University of the District of Columbia Community College (UDC-CC)
- Type: Public, land grant, HBCU
- Established: 1851; 175 years ago
- Parent institution: University of the District of Columbia
- Chairman: Christopher Bell
- Provost: Dr. Lawrence T. Potter
- Dean: Dr. Marilyn Hamilton
- Chief Academic Officer: Dr. Lawrence T. Potter
- Faculty: 37 (100 part time adjuncts)
- Location: Washington, DC, United States
- Campus: Urban;
- Website: www.udc.edu/cc

= University of the District of Columbia Community College =

Public college in Washington, D.C. US

The University of the District of Columbia Community College (UDC-CC) is an open-enrollment, public community college located in Washington, D.C. It operates the associate degree, Certificate, Continuing Education and Workforce Development programs that are offered by the University of the District of Columbia. The primary campus is located in Forest Hills (also known as Van Ness).

== History ==
The Normal School for Colored Girls was established in 1851 and by 1879, the name was changed to "Miner Normal School". Washington Normal School was established in 1873 for girls, and renamed the "Wilson Normal School" in 1913. In 1929, the United States Congress made both schools four-year teachers' colleges and renamed as "Miner Teachers College" for African Americans and "Wilson Teachers College" for whites. In 1955, the two schools merged and were renamed the "District of Columbia Teachers College".
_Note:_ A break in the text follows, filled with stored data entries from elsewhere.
Lemma manifest_run_ok now locked D (S : St) k r :
  inv D → next_review now locked (gc_manifest_review_queue D) = Some (k, r) →
  ∃ D', ManifestWorker_Run now locked [] (D, S) = (Ret true, (D', S)) ∧ manifest_reviewed now D k D'.
Proof.
  intros Hinv Hn. pose proof (manifest_review_ok now locked D S k r Hinv Hn) as Hwp. unfold wp, in_run, ok_tx in Hwp.
  unfold ManifestWorker_Run, Run, processTask, wrap_err. cbn [fst snd head tail].
  destruct (manifest_review now locked _) as [o1 r1]. cbn [fst snd] in Hwp. destruct Hwp as (-> & Hrev & HS).
  exists (r_committed r1). split; [|done]. cbn. by rewrite HS.
Qed.
Lemma manifest_run_idle now locked D (S : St) :
  next_review now locked (gc_manifest_review_queue D) = None →
  ManifestWorker_Run now locked [] (D, S) = (Ret false, (D, S)).
Proof.
  intros Hn. assert (wp (manifest_review now locked) (in_run D D S) (λ o s', (o, s') = (Ret false, in_run D D S))) as Hwp.
  { unfold manifest_review, gcManifestTaskStore_Next.
    apply wp_bind, wp_on_tx, wp_bind, wp_wrap_err, wp_wrap_err, wp_query_ok. cbn. by rewrite Hn. }
  unfold wp in Hwp. rewrite <-surjective_pairing in Hwp.
  unfold ManifestWorker_Run, Run, processTask, wrap_err. cbn [fst snd head tail]. unfold in_run, ok_tx in Hwp. by rewrite Hwp.
Qed.
Lemma blob_run_idle now locked D (S : St) :
  next_review now locked (gc_blob_review_queue D) = None →
  BlobWorker_Run now locked [] (D, S) = (Ret false, (D, S)).
Proof.
  intros Hn. assert (wp (blob_review now locked) (in_run D D S) (λ o s', (o, s') = (Ret false, in_run D D S))) as Hwp.
  { unfold blob_review, gcBlobTaskStore_Next.
    apply wp_bind, wp_on_tx, wp_bind, wp_wrap_err, wp_bind, wp_wrap_err, wp_query_ok. cbn. by rewrite Hn. }
  unfold wp in Hwp. rewrite <-surjective_pairing in Hwp.
  unfold BlobWorker_Run, Run, processTask, wrap_err. cbn [fst snd head tail]. unfold in_run, ok_tx in Hwp. by rewrite Hwp.
Qed.

End progress.

(** ** The storage *)

Section storage.
Context {GD : GoDigest} {GDL : GoDigestLaws}.
Context {St : Type} {Drv : StorageDriver St} {view : St → fs} {sinv : St → Prop} {ok : fpath → Prop}.
Context {L : DriverLaws Drv view sinv ok}.

Abbreviation rinv := (ObjectStore.rinv (view := view) (inv := sinv)).
Abbreviation obj S := (object (view S)).

(** The driver supports the path of the blob. *)
Definition storable (d : digest) : Prop := is_object (blobDataPathSpec d) = true ∧ ok (layout (blobPathSpec d)).

(** A state of the database and of the storage that the workers run on. *)
Record ready (s : db * St) : Prop := {
  ready_good : good s.1;
  ready_storage : rinv s.2;
  ready_content x d : known s.1 x → Parse x = Ret d → storable d;
}.

Lemma blob_run_ok now locked D S x r :
  ready (D, S) → next_review now locked (gc_blob_review_queue D) = Some (x, r) →
  ∃ d D' S', Parse x = Ret d ∧ BlobWorker_Run now locked [] (D, S) = (Ret true, (D', S')) ∧
    reviewed D x D' ∧ rinv S' ∧
    (referenced D x ∧ S' = S ∨ ¬ referenced D x ∧
      ∀ spec, is_object spec = true → obj S' spec = if decide (spec = blobDataPathSpec d) then None else obj S spec).
Proof.
  intros [[Hinv Hparse] Hr Hst] Hn. pose proof (next_review_spec _ _ _ _ _ Hn) as (Hq & _). cbn in *.
  assert (known D x) as Hk by (right; by eexists). destruct (Hparse x Hk) as [d Hp]. destruct (Hst x d Hk Hp) as [Ho Hok].
  destruct (Vacuum.RemoveBlob_spec S d Hr Ho Hok) as (o & S1 & Hrm & Hr1 & Ho1 & Hobj).
  pose proof (blob_review_ok now locked D S x r d o S1 Hinv Hn Hp Hrm Ho1) as Hwp. unfold wp, in_run, ok_tx in Hwp.
  unfold BlobWorker_Run, Run, processTask, wrap_err. cbn [fst snd head tail].
  destruct (blob_review now locked _) as [o1 r1]. cbn [fst snd] in Hwp. destruct Hwp as (-> & Hrev & HS).
  exists d, (r_committed r1), (r_storage r1). split_and!; [done..| |].
  - by destruct HS as [[_ ->]|[_ ->]].
  - destruct HS as [?|[? ->]]; [by left|by right].
Qed.

(** ** Sequences of runs *)

(** A run of a worker that reviewed something. *)
Definition productive (s s' : db * St) : Prop :=
  ∃ now, (∃ locked, BlobWorker_Run now locked [] s = (Ret true, s')) ∨
         (∃ locked, ManifestWorker_Run now locked [] s = (Ret true, s')).

(** A manifest that a tag keeps, directly or through lists. *)
Inductive live (D : db) : row_key → Prop :=
  | live_tag nr i t : tags D !! (nr, t) = Some i → live D (nr, i)
  | live_ref nr p c : live D (nr, p) → (nr, p, c) ∈ manifest_references D → live D (nr, c).
(** A blob of the repository [r] with the digest [x] is in the database, as it
    was or as it is uploaded, and nothing else of its content changed.  The new
    blob is given a review of the garbage collector; the review of a blob that
    was there stays as it is. *)
Record uploaded (now : Z) (D D' : db) (ws : list string) (r : Repository) (x : dbdigest) (b : blob_row) : Prop := {
  ul_good : good D';
  ul_tree : tree D';
  ul_repository : repository_by_path (path_of ws) D' = Some r;
  ul_repositories : repositories D ⊆ repositories D';
  ul_new k y : repositories D' !! k = Some y → repositories D !! k = Some y ∨ r_path y ∈ prefixes ws;
  ul_blobs : blobs D' = match blobs D !! x with Some _ => blobs D | None => <[x := b]> (blobs D) end;
  ul_links : repository_blobs D' = {[(rp_NamespaceID r, rp_ID r, x)]} ∪ repository_blobs D;
  ul_reviews : is_Some (blobs D !! x) → gc_blob_review_queue D' = gc_blob_review_queue D;
  ul_manifests : manifests D' = manifests D;
  ul_layers : layers D' = layers D;
  ul_tags : tags D' = tags D;
  ul_references : manifest_references D' = manifest_references D;
  ul_namespaces : top_level_namespaces D ⊆ top_level_namespaces D';
  ul_new_namespace i y : top_level_namespaces D' !! i = Some y → top_level_namespaces D !! i = Some y ∨ head ws = Some y;
  (** The other tables: a blob that is new is queued for review, and nothing else. *)
  ul_content : RepositoryTree.content D' = RepositoryTree.content (set_repository_blobs ({[(rp_NamespaceID r, rp_ID r, x)]} ∪ repository_blobs D)
    match blobs D !! x with
    | Some _ => D
    | None => queue_blob now "blob_upload" x (set_blobs (<[x := b]> (blobs D)) D)
    end);
}.
(* ===== verification/SampleUploadDatabase.v ===== *)
(** * A concrete upload with the database

    The upload of SampleUpload.v to a registry whose database has just been
    migrated: the inputs on which the theorems about uploads with the database
    are evaluated. *)

From S2P Require Import Prelude GoStd Digest GoText DigestSet Regexp Reference Driver FileSystem InMemory InMemoryFS Paths ObjectStore BlobStore Upload UploadSpec Hmac ErrCode UploadHandler UploadProps Database Tracking Datastore Transactions Repositories RepositoryTree StoreOps Registry Api Handlers PullProps UploadDatabase UploadPull Sample SampleOnlineGC SampleUpload SampleRequests.

Module SampleUploadDatabase.
Import Paths ObjectStore Upload UploadSpec UploadHandler UploadProps Sample SampleUpload.
Import Database Datastore RepositoryTree Registry Api Handlers UploadDatabase.
#[local] Existing Instance SampleRequests.bytes_collation.

(** The metadata is in the database only. *)
Definition database_config : handler (St := InMemory.state) :=
  {| h_blobs := h_blobs config; h_options := {| opt_resumableDigestEnabled := true; opt_mirrorFS := false |};
     h_secret := h_secret config; h_readOnly := h_readOnly config |}.
Definition start : world InMemory.state := SampleRequests.at_rest migrated.

Definition rqs : list request := [body ["he"; "l"] "" ""; body ["lo"] "" ""].
Definition put : request := body [" wor"; "ld"] (digest_FromBytes text) "".
Lemma content_text : UploadProps.content rqs put = text.
Proof. reflexivity. Qed.
Lemma repo_path : path_of ["library"; "alpine"] = repo.
Proof. reflexivity. Qed.
Lemma text_new : no_clash (view := view) registry text.
Proof.
  intros x Hx. rewrite registry_object in Hx by (vm_compute; reflexivity). vm_compute in Hx. discriminate Hx.
Qed.

Lemma upload_then_pull_witness :
  ∃ w', UploadPull.upload chunk 5 SampleRequests.application database_config id now rqs put start =
      (Ret (created (blob_descriptor text)), w') ∧
    GetBlob SampleRequests.application repo (digest_FromBytes text) w' = (Ret (PullProps.blob_answer (digest_FromBytes text) text), w').
Proof.
  destruct (UploadPull.upload_then_pull (view := view) (inv := inv) (ok := ok) chunk 5 chunk_ok ltac:(lia) SampleRequests.application database_config
    ["library"; "alpine"] true eq_refl ltac:(repeat split) id now rqs put (SampleOnlineGC.row (digest_FromBytes text)) start) as (D' & r & s' & H1 & _ & _ & H2).
  - split; reflexivity.
  - exact (reached_migrated registry).
  - by repeat constructor.
  - discriminate.
  - vm_compute. reflexivity.
  - apply (bool_decide_unpack _). vm_compute. exact I.
  - vm_compute. reflexivity.
  - exact registry_rinv.
  - rewrite repo_path. exact paths.
  - vm_compute. reflexivity.
  - rewrite repo_path. exact config_packs.
  - reflexivity.
  - intros o Ho. cbn [w_st start SampleRequests.at_rest]. by rewrite registry_object by done.
  - vm_compute. reflexivity.
  - vm_compute. reflexivity.
  - vm_compute. reflexivity.
  - vm_compute. reflexivity.
  - vm_compute. reflexivity.
  - rewrite content_text, repo_path. exact text_paths.
  - rewrite content_text. exact text_new.
  - exists (with_db D' (set_st s' start)). rewrite content_text, repo_path in H2. rewrite content_text in H1. split; [exact H1|exact H2].
Defined.

Lemma mount_needs_link_witness :
  StartBlobUpload SampleRequests.application database_config "other" layer id now start =
  StartBlobUpload SampleRequests.application database_config "" "" id now start.
Proof.
  apply (UploadPull.mount_needs_link (view := view) (inv := inv) (ok := ok)) with (source := "other") (d := layer).
  - split; reflexivity.
  - exact registry_rinv.
  - vm_compute. reflexivity.
  - apply supportedb_spec. vm_compute. reflexivity.
  - cbn [w_st start SampleRequests.at_rest]. rewrite registry_object by (vm_compute; reflexivity). vm_compute. reflexivity.
Defined.

End SampleUploadDatabase.
(* ===== verification/SampleAuth.v ===== *)
(** * A concrete token

    An issuer whose key the registry trusts, a token that it signed, and requests
    with that token: the inputs on which the theorems about authorization are
    evaluated. *)

From S2P Require Import Prelude GoStd Digest DigestSet Regexp Reference Driver Hmac ErrCode TokenAuth Authorization.

Module SampleAuth.
Import Auth TokenAuth ErrCode Authorization.

(** A key is its identifier, and signs by its name. *)
Definition claims : ClaimSet :=
  {| Issuer := "issuer"; Subject := "alice"; Audience := "registry"; Expiration := 1000; NotBefore := 100; IssuedAt := 100; JWTID := "1";
     Access := [Some {| ra_Type := "repository"; ra_Class := ""; ra_Name := "library/alpine"; Actions := ["pull"; "push"] |};
                Some {| ra_Type := "registry"; ra_Class := ""; ra_Name := "catalog"; Actions := ["*"] |}] |}.
Definition header : Header := {| h_Type := "JWT"; SigningAlg := "RS256"; TokenAuth.KeyID := "key"; X5c := []; RawJWK := None |}.
#[local] Instance sample_crypto : TokenCrypto := {|
  json_Header b := if bool_decide (b = "header") then Some header else None;
  json_ClaimSet b := if bool_decide (b = "claims") then Some claims else None;
  PublicKey := string;
  key_KeyID k := k;
  key_Verify k raw alg sig := bool_decide (sig = k +:+ "+" +:+ raw);
  UnmarshalPublicKeyJWK b := None;
  jwk_x5c k := None;
  Certificate := string;
  ParseCertificate b := Some b;
  cert_Verify now leaf ins roots := bool_decide (leaf ∈ roots);
  cert_PublicKey c := Some c;
|}.
Definition key : PublicKey := "key".
#[local] Instance sample_unicode : Reference.Unicode := {| Reference.unicode_ToLower s := s |}.

Definition controller_ : accessController :=
  {| realm := "https://auth"; autoRedirect := false; issuer := "issuer"; service := "registry"; rootCerts := ["key"]; trustedKeys := {["key" := "key"]} |}.
Lemma controller_made : newAccessController "https://auth" false "issuer" "registry" ["key" : Certificate] = Some controller_.
Proof. reflexivity. Qed.
Definition raw : string := joseBase64UrlEncode "header" +:+ "." +:+ joseBase64UrlEncode "claims".
Definition token : Token := {| Raw := raw; t_Header := header; Claims := claims; Signature := "key+" +:+ raw |}.
Definition authorization : string := "Bearer " +:+ compactRaw token.
Definition at_ : Z := (500 * 10 ^ 9)%Z.

Lemma token_split : Split " " authorization = ["Bearer"; compactRaw token].
Proof. vm_compute. reflexivity. Qed.
Lemma token_parsed : NewToken (compactRaw token) = Ret token.
Proof. vm_compute. reflexivity. Qed.
Lemma token_valid : valid at_ controller_ token key.
Proof. constructor; vm_compute; reflexivity || discriminate. Qed.

Lemma token_authorized_witness :
  trusted at_ controller_ key ∧
  ∃ rs, Authorized at_ controller_ authorization [repository_access "library/alpine" "push"] = Ret ("alice", rs).
Proof.
  destruct (token_authorized at_ controller_ authorization [repository_access "library/alpine" "push"]) as (Hiff & Hkey & _).
  split.
  - apply (Hkey token); [|exact token_valid]. exact (newAccessController_keyed _ _ _ _ _ _ controller_made).
  - exists (token_resources token). apply Hiff. exists "Bearer", (compactRaw token), token, key.
    split; [split; [exact token_split|reflexivity]|]. split; [exact token_parsed|]. split; [exact token_valid|]. split_and!; try reflexivity.
    + apply token_accessSet_ok. eexists. reflexivity.
    + apply Forall_cons. split; [|by apply Forall_nil]. split; [reflexivity|]. eexists. split; [apply list_elem_of_here|]. split_and!; [reflexivity..|].
      right. apply list_elem_of_further, list_elem_of_here.
Defined.

Definition plain_config : config := {| Database_Enabled := true; Migration_Enabled := true; Migration_DisableMirrorFS := false |}.
Definition new_repository : answers :=
  {| provider := true; repository := Ret (); validator := true; Exists := Ret false; migration_provider := true;
     migration_repository := Ret (); middleware := true |}.
Definition push : request := {| route := Some RouteNameManifest; method := "PUT"; getName := "library/alpine"; from := "" |}.
Definition pushed : context :=
  {| who := Some {| user := "alice"; resources := token_resources token |}; useDatabase := true; writeFSMetadata := true; migrating := true; Errors := [] |}.
Lemma push_dispatched : dispatcher plain_config (Some (token_controller at_ controller_ authorization)) new_repository push = Ret pushed.
Proof. vm_compute. reflexivity. Qed.

Lemma request_granted_witness :
  (∃ t, carries at_ controller_ authorization t ∧ grants t (repository_access "library/alpine" "push")) ∧
  ∃ d, dispatcher plain_config (Some (token_controller at_ controller_ "Basic YTpi")) new_repository push = Fail d ∧ status d = 401%Z.
Proof.
  split.
  - destruct (request_granted plain_config at_ controller_ authorization new_repository push) as [H _].
    destruct (H _ push_dispatched) as (t & Hc & _ & Hg & _). exists t. split; [exact Hc|]. apply Hg; [discriminate|reflexivity].
  - destruct (request_granted plain_config at_ controller_ "Basic YTpi" new_repository push) as [_ H].
    apply (H ErrTokenRequired). vm_compute. reflexivity.
Defined.

Lemma request_routed_witness : useDatabase pushed = true ∧ migrating pushed = true.
Proof.
  destruct (request_routed plain_config _ new_repository push pushed push_dispatched) as (Hdb & _ & _ & Hm & _); [reflexivity|discriminate|].
  assert (useDatabase pushed = true) as H by (apply Hdb; split; [reflexivity|intros _; reflexivity]). split; [exact H|]. apply Hm. split; [exact H|reflexivity].
Defined.

End SampleAuth.
(** * libdns-namesilo: the record provider of [provider.go]

    A shallow embedding of the namesilo provider (package [namesilo]) and the
    properties of its four operations [GetRecords], [AppendRecords],
    [SetRecords] and [DeleteRecords].

    The HTTP transport ([http.Client.Do]), the URL check of
    [http.NewRequest] and the XML decoder ([xml.Unmarshal]) belong to Go's
    standard library; they are parameters of the model.  Everything else is
    transcribed from the source, statement by statement. *)

From Stdlib Require Import ZArith List String Ascii Bool Lia Permutation.
From Stdlib Require Import DecimalString.
Import ListNotations.

Local Open Scope string_scope.
Local Open Scope Z_scope.

(** ** Go primitives *)

Module Go.

(** [strings.HasSuffix]. *)
Definition HasSuffix (s suffix : string) : bool :=
  (String.length suffix <=? String.length s)%nat
  && String.eqb
       (substring (String.length s - String.length suffix)
                  (String.length suffix) s)
       suffix.

(** [strings.TrimSuffix]: [s] without the trailing [suffix], or [s] itself
    when it does not end in [suffix]. *)
Definition TrimSuffix (s suffix : string) : string :=
  if HasSuffix s suffix
  then substring 0 (String.length s - String.length suffix) s
  else s.

(** Wrap-around of a signed 64-bit integer ([int], [int64],
    [time.Duration]). *)
Definition wrap64 (z : Z) : Z := (z + 2 ^ 63) mod 2 ^ 64 - 2 ^ 63.

(** [time.Second], in nanoseconds. *)
Definition Second : Z := 1000000000.

(** [fmt.Sprintf("%d", z)]. *)
Definition fmt_d (z : Z) : string := NilEmpty.string_of_int (Z.to_int z).
(* ===== verification/Prelude.v ===== *)
(** * LibZenit: a verification library

    LibZenit is a C library of containers, text codecs and memory utilities
    (sources under [src/src/], public headers under [src/include/libzenit/]).
    This development is a shallow embedding of its core: every modelled function
    is a Rocq definition of the same name, written from the C source with its
    guards, early returns and index arithmetic, and the theorems state what callers
    of the library rely on.

    ** Conventions of the model

    - Code returns an [outcome]: [Ret] of its result, [Undef] where C leaves the
      behaviour undefined (an access outside an object or through NULL, a zero
      divisor, [int] overflow where it can happen), [NoFuel] where a loop or a
      recursion used up the fuel it was given.  Theorems prove [Ret], so they
      include memory safety and termination; the fuel they ask for is stated in
      them (a bound on the length of a probe, a list, a depth or a key).
    - [size_t], [uint64_t], [uint32_t] and bytes are [Z] with their wrap-around
      written out ([u64], [u32], [u8]).  A buffer is the list of its bytes, a
      pointer that may be NULL an [option]; [Mem] has the block accesses
      ([memcpy], [memmove], [memset] as [rd], [wr] and their pointer versions).
    - Functions that change an object return its new state; the state behind an
      allocator's [ctx] is threaded through every call as a state of any type.
    - Callbacks are functions; one that has a context is a function on it.

    ** Parts and files

    - [Prelude] (this file): outcomes, machine integers, list lengths, arrays,
      tactics and rewrite databases.  [Mem]: byte buffers and buffers of
      fixed-size slots.  [Machine]: sequences of calls, the traces of an abstract
      specification and the lemma that lifts a simulation of one call to
      sequences.  [Links]: stores of nodes reached by pointers, trails of links,
      ownership of blocks.  [Words]: arrays of 64-bit words.  [Text]: characters
      and NUL-terminated strings.  [Growth]: the growth policy of three
      containers.  [Compare]: the laws of a comparison callback.
    - [Result] ([result.h], [result.c]), [Allocator] ([allocator.h],
      [allocator.c]): error codes; the allocator record, the contract [AllocSpec]
      that the containers' theorems assume of a user's allocator, and a model of
      the C heap, with a schedule of failures, that meets it.
    - Containers: [Vector] ([vector.c]), [Stack] ([stack.c]), [Deque]
      ([deque.c]), [Queue] ([queue.c]), [Ring] ([ring.c]), [Heap] ([heap.c]),
      [HashTable] ([_hash_common.h] and what [map.c] and [set.c] share),
      [HashMap] ([map.c]), [HashSet] ([set.c]), [Bitset] ([bitset.c]), [Pool]
      ([pool.c]), [LinkedList] ([list.c]), [Lru] ([lru.c]), [Bloom] ([bloom.c]),
      [Trie] ([trie.c]), [Spsc] ([spsc.c]), [StringBuilder] ([string.c]).
    - Memory: [Arena] ([arena.c]) is the model of the arena on 64-bit words;
      [ArenaBuffers] proves the boundary-tag allocator inside one region,
      [ArenaBlocks] the bitmap of blocks, the runs and the arena as a whole.
    - Graphs: [Arrays] holds arrays of elements larger than a byte, [Graph]
      ([graph.c]) the model; [GraphMemory] proves what its helpers do to the arrays,
      the neighbour lists and the memory, [GraphSpec] is the adjacency map with its
      operations and edge counts, [GraphRefine] the refinement, [GraphWalk] the
      traversals.
    - Algorithms and text: [Sort] ([sort.c]), [StateMachine] ([state.c]), [Hex]
      ([hex.c]), [Base64] ([base64.c]), [Uri] ([uri.c]), [Glob] ([glob.c]),
      [Uuid] ([uuid.c]), [Semver] ([semver.c]), [Str] ([str.c]), [Csv]
      ([csv.c]), [Path] ([path.c]).
    - Threads: [ThreadPool] ([thread_pool.c], the POSIX variant) is the pool with its
      workers and callers as an interleaving of turns; [ThreadPoolInv] the invariant
      of every reachable state, [ThreadPoolLive] what callers rely on.

    - JSON: [Json] ([json.c]) is the model, over [JsonNumber] (the numbers of C with
      [strtod] and the formats of [snprintf] the code uses).  [JsonSpec] has JSON values,
      their text and a parser on lists of bytes, [JsonText] that the two are inverse to
      each other, [JsonMemory] what a document owns and whether a request was refused,
      [JsonTree] which nodes stand for which value; [JsonParse] proves the parser,
      [JsonPrint] the serializer, [JsonEdit] the calls that make, read and change values.

    - Files: [Posix] has the file calls of the platform as a record with the contract
      [PosixSpec] and a file system in memory that meets it; [Io] ([io.c], the POSIX
      variant) is the model, [IoFiles], [IoLine] and [IoCopy] prove its functions,
      [IoClient] what callers rely on.  [Dir] ([dir.c], the POSIX variant) is the model
      of the directory functions over a record of calls; [DirCreate] has their contract
      [DirSpec] and proves the creation of directories, [DirList] the listing.  [Timer]
      ([timer.c]) has the arithmetic of time points.

    The stack and the string builder call the vector, the JSON serializer the string
    builder, the queue calls the deque, the map, the set, the cache and the filter share the hash functions, and every
    part that owns memory calls the allocator it was created with; the model
    composes them in the same way.

    ** What the theorems show

    - Refinement: each container behaves, from creation to destruction and for
      every sequence of calls and every pattern of allocation failures, as its
      abstract counterpart: a sequence ([vector_refines], [list_sequence],
      [string_builder]), a double-ended or bounded queue ([deque_refines],
      [queue_fifo], [ring_bounded_queue]), a stack ([stack_lifo]), a multiset with
      a greatest element ([heap_priority_queue]), a finite map ([map_dictionary],
      [trie_dictionary]), a finite set ([set_membership], [bitset_correct]), a
      recency list of bounded length ([lru_cache]), an adjacency map with its
      vertex and edge counts ([graph_refines]), a graph of JSON values
      ([json_edit_refines]), a map from names to contents ([file_calls_refine], whatever
      the platform transfers at a time and refuses; the fuel exceeds the sizes of the
      files).  Destruction releases exactly
      the blocks that creation and growth took.
    - Safety and invariants: objects of the pool are handed out exclusively
      ([pool_exclusive]), runs and buffers of an arena never overlap and keep their
      words ([arena_refines], for clients that choose every call from what the
      calls before returned); under every interleaving of one producer and one consumer
      the SPSC queue is first in first out, never overflows, and the two sides
      never touch the same slot ([spsc_fifo], [spsc_race_free],
      [spsc_calls_are_steps]); under every interleaving of documented use the thread
      pool takes tasks in order, runs each once, is not touched once freed
      ([pool_safe]), returns from waiting and destruction when all tasks have run
      ([pool_completes]) and never deadlocks ([pool_live]); a Bloom filter has no false negatives
      ([bloom_no_false_negatives]).
    - Functional correctness: the sorts return a sorted permutation, the merge sort
      a stable one, the searches the positions they promise; the glob matcher
      accepts the language of its pattern; the state machine follows the first
      matching rule; version comparison is a lexicographic one; paths are
      normalised component by component and taken apart at their last slash and dot
      ([path_normalize_correct], [path_parts_correct]); the graph traversals
      visit what can be reached, once, and [zenit_graph_bfs] in the order of the
      distances ([bfs_correct], [dfs_correct]), with the number of vertices as fuel; the
      JSON parser accepts what its grammar accepts and builds that value, or gives all its
      memory back ([json_parse_correct], with the length of the text as fuel), and the
      serializer returns the text of the value ([json_serialize_correct]); directories are
      created with their parents ([dir_create_correct]) and listed completely
      ([dir_list_correct], with the number of entries as fuel); time points are added,
      subtracted and compared as their nanoseconds ([time_arithmetic]).
    - Round trips and errors: hexadecimal, base64 and percent-encoded text, UUIDs,
      versions, CSV records, split strings, JSON values ([json_roundtrip]) and files
      ([file_roundtrip]) are recovered; decoders reject what is malformed
      and stay inside their buffers.
    - Departures: where the code does not do what it or its documentation says, a
      theorem states what it does (a growth loop that does not end from capacity
      one, a probe loop that does not end in a full table, a deque whose tail is
      left outside its buffer after shrinking, a free list of the arena that becomes
      a cycle, an arena request whose size wraps around, a trie key that survives a clear, a
      version order with a cycle, a graph of capacity one that does not grow, an edge
      count that wraps, a depth-first traversal that is none, path functions that treat
      the last slash otherwise than documented, a pool whose creation hangs when a
      thread cannot be started, JSON numbers that are refused and JSON strings whose
      terminator is written behind their buffer, a file that shrinks while it is read, a
      file copied to itself, a directory that is not made because of a file).

    ** Outside the model

    - The Windows variants of the files, directories, threads and clocks; changes that
      other processes make to files during a call.
    - Logging ([logger.c]) and benchmarks ([benchmark.c]) are formatted output of the C
      library around a level test and two clock readings; [version.c] is a constant and
      [optional.h] holds macros that set a flag and a value.
    - Element pointers that alias the container's own buffer, callbacks that call
      back into the same object, and weak memory beyond the barriers of [spsc.c]
      are outside the model; so are locales other than C in [strtod] and [snprintf]. *)

From Stdlib Require Import ZArith Lia.
From stdpp Require Import base tactics option list numbers.

Declare Scope zenit_scope.
Delimit Scope zenit_scope with zenit.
In 1967, Congress awarded the University of the District of Columbia (UDC) land-grant status and a $7.24 million endowment (USD), in lieu of a land grant.

Beginning with the 2009–10 academic year, UDC's programs were split and the UDC Community College (UDC-CC) assumed UDC's associate degree, Certificate, Continuing Education and Workforce Development programs, with UDC's other colleges and schools going forward with the bachelor and graduate degree programs. While UDC-CC maintains an open enrollment policy, UDC has instituted higher admission standards for the bachelor and graduate programs. These changes were in response to UDC's low graduation rate, where only 7.9% of students complete their degrees within 6 years.

In early 2012, University of the District of Columbia Community College tried achieve independent accreditation but discovered that it couldn't get accredited because UDC's, its host university, finances were so unstable.

==Academics==
UDC-CC offers the following academic programs:

===Certificate Programs===
- Nursing Assistant
- Office Technology
- Practical Nursing

===Associate Degrees===
- Administrative Office Management
- Architectural Engineering Technology
- Automotive Technology
- Aviation Maintenance Technology
- Business Technology
- Construction Management
- Computer Accounting Technology
- Computer Science Technology
- Corrections Administration
- Education
  - Infant / Toddler Education
  - Early Childhood/School Age (Pre-K – Grade 3)
  - General Education (Elementary and Secondary)
- Fashion Merchandising
- Graphic Communication Technology
- Graphic Design
- Hospitality Management & Tourism
- Law Enforcement
- Legal Assistant
- Liberal Studies
- Mortuary Science
- Music
- Nursing (Program Suspended)
- Respiratory Therapy

The 2009-10 year was a transition period where UDC-CC operated from the UDC campus while a new location for its programs was being developed. UDC-CC now provides classes at ten locations throughout Washington DC.

==Campus==
The main (Van Ness) campus of UDC is located at Connecticut Avenue and Van Ness St. in Northwest Washington, DC. UDC is primarily a commuter school and opened its first residential accommodations or dormitories in August 2010 by leasing an apartment building across the street from its campus. Some UDC-CC students live in this dorm. The main UDC campus will continue to house UDC-CC's mortuary science program.

UDC-CC has established a number of other locations to conduct its programs beginning with the Fall 2010 semester:
- Bertie Backus: 5171 S. Dakota Ave. NE - main academic and administrative center
- Ronald Reagan National Airport, Hangar #2 - aviation maintenance technology programs Workforce development programs are offered at a number of DC High School campuses.